▸ **RECORDS SUPPLIED**:
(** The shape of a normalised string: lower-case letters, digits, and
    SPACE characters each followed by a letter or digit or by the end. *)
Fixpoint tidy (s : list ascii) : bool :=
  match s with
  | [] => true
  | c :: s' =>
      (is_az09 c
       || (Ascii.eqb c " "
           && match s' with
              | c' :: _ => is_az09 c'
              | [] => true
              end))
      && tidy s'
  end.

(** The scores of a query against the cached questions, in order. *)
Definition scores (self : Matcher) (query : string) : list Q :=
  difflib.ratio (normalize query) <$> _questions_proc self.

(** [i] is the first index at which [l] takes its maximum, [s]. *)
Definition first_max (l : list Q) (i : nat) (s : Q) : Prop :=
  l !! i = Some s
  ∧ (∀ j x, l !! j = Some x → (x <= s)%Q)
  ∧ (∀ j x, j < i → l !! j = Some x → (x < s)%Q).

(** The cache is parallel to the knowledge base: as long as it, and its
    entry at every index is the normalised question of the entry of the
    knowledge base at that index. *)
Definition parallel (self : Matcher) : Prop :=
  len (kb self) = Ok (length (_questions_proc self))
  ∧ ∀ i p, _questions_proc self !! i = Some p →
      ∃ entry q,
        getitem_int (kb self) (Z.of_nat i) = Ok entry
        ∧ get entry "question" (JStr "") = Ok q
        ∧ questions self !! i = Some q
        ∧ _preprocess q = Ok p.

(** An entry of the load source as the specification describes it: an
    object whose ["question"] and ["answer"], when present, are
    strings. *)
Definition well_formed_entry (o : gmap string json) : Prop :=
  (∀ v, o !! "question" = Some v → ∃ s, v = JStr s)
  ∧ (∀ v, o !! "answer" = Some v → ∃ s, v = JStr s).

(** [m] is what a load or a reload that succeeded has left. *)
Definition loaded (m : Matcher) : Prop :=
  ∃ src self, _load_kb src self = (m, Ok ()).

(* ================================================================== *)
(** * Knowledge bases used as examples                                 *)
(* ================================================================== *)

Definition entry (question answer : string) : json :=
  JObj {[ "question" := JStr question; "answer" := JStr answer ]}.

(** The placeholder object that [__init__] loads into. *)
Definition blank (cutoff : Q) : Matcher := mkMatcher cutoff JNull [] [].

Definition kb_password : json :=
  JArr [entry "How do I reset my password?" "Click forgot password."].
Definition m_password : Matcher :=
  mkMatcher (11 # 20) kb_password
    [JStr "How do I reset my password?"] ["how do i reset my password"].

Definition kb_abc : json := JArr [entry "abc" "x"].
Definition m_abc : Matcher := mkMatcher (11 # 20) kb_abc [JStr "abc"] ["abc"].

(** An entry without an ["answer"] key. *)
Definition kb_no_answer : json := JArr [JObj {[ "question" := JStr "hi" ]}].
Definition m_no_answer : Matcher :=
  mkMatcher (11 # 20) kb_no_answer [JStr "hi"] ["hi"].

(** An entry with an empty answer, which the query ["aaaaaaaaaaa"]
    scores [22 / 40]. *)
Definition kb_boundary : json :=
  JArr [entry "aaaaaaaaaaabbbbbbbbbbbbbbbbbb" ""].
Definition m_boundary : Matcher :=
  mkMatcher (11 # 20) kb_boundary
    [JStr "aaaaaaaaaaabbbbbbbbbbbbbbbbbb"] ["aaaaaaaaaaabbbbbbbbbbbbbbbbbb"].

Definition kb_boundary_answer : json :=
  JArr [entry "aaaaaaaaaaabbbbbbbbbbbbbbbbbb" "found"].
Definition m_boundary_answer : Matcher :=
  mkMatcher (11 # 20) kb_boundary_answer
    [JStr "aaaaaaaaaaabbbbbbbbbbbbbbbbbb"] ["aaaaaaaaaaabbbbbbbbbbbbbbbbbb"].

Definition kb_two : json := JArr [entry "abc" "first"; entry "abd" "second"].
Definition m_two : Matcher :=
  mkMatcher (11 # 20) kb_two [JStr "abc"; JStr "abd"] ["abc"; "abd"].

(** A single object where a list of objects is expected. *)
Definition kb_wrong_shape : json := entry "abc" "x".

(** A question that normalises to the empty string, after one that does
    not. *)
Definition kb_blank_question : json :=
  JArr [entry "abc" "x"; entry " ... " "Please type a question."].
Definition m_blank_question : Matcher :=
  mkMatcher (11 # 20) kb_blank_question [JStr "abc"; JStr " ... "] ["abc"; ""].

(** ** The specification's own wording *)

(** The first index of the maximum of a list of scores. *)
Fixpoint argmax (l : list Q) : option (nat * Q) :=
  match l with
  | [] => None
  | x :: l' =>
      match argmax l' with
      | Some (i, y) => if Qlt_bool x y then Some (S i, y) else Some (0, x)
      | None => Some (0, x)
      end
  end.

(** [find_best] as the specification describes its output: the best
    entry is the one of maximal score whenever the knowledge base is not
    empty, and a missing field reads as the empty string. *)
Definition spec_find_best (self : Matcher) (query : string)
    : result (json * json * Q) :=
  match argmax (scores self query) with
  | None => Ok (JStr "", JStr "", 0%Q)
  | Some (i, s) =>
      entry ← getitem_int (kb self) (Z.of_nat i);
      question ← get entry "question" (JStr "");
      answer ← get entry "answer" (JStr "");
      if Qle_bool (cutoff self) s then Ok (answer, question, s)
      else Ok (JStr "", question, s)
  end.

▸ **WHAT TO DO**: Everything from the first line of the data through the line containing "(** [i] is the" should be echoed exactly. Add nothing.

▸ **TASK RESULT**:
(** The shape of a normalised string: lower-case letters, digits, and
    SPACE characters each followed by a letter or digit or by the end. *)
Fixpoint tidy (s : list ascii) : bool :=
  match s with
  | [] => true
  | c :: s' =>
      (is_az09 c
       || (Ascii.eqb c " "
           && match s' with
              | c' :: _ => is_az09 c'
              | [] => true
              end))
      && tidy s'
  end.

(** The scores of a query against the cached questions, in order. *)
Definition scores (self : Matcher) (query : string) : list Q :=
  difflib.ratio (normalize query) <$> _questions_proc self.

(** [i] is the first index at which [l] takes its maximum, [s]. *)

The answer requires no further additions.